WORK ITEM →
Write out, from the entries below, exactly the lines that run between the lines holding "destruct (start_chronicle reverse" and "(λ h, length", inclusive, and stop there.

(Stored items)
◆ ◆ ◆ ◆
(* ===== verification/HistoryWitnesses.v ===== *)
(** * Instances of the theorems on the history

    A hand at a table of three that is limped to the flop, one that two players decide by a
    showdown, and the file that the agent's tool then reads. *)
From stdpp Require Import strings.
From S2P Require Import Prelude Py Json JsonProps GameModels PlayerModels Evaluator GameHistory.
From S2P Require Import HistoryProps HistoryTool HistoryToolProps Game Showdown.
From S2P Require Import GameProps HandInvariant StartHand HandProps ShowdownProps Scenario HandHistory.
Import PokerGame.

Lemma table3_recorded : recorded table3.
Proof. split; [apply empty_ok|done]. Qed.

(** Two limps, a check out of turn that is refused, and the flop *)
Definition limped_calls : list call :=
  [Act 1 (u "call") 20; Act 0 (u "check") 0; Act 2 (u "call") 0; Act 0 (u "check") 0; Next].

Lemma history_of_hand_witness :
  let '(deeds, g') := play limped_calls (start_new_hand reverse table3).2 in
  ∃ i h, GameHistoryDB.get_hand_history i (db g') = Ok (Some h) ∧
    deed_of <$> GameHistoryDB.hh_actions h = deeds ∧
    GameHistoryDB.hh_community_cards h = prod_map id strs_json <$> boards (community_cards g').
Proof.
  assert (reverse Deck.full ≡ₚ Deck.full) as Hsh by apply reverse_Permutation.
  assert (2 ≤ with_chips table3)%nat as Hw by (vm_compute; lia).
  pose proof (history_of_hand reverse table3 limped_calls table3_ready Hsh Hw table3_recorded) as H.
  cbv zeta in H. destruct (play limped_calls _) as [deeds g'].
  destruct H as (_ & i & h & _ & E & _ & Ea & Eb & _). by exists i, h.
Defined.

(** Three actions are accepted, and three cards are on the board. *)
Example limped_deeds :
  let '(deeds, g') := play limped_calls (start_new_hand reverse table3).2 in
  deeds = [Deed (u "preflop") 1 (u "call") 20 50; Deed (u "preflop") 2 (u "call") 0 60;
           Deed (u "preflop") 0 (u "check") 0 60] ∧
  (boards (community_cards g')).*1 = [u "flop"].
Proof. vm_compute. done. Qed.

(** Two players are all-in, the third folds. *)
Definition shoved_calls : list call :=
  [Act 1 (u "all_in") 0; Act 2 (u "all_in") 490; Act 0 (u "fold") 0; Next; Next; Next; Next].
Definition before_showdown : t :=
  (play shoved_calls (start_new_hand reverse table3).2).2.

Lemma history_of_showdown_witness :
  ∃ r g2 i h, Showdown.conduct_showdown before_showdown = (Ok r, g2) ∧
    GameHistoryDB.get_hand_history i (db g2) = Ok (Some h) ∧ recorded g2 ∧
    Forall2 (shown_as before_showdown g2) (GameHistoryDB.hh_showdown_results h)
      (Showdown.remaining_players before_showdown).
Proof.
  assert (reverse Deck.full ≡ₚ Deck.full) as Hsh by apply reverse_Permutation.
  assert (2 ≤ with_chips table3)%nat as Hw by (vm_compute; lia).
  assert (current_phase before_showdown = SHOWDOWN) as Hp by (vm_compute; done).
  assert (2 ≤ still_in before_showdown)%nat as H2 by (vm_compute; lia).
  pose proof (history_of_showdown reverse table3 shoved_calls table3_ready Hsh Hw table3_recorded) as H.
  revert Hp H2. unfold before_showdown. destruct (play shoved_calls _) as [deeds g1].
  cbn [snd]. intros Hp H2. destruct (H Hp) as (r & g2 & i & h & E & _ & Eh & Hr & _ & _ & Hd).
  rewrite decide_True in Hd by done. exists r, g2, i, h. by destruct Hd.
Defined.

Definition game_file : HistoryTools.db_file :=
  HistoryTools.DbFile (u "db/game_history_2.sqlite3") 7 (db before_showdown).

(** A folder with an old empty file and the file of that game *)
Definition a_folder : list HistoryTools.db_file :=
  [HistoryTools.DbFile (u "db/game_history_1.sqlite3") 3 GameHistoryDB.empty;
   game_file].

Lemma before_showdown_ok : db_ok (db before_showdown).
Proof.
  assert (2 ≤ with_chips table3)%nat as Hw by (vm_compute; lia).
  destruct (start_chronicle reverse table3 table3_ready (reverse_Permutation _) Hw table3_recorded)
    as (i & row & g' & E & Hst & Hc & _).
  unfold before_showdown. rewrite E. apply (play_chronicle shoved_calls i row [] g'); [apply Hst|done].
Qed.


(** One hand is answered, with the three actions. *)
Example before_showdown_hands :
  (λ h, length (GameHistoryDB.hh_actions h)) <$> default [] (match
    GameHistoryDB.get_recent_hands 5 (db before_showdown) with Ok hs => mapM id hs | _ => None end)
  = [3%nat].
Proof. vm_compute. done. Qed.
◆ ◆ ◆ ◆
EXPECTED OUTPUT →
  destruct (start_chronicle reverse table3 table3_ready (reverse_Permutation _) Hw table3_recorded)
    as (i & row & g' & E & Hst & Hc & _).
  unfold before_showdown. rewrite E. apply (play_chronicle shoved_calls i row [] g'); [apply Hst|done].
Qed.


(** One hand is answered, with the three actions. *)
Example before_showdown_hands :
  (λ h, length (GameHistoryDB.hh_actions h)) <$> default [] (match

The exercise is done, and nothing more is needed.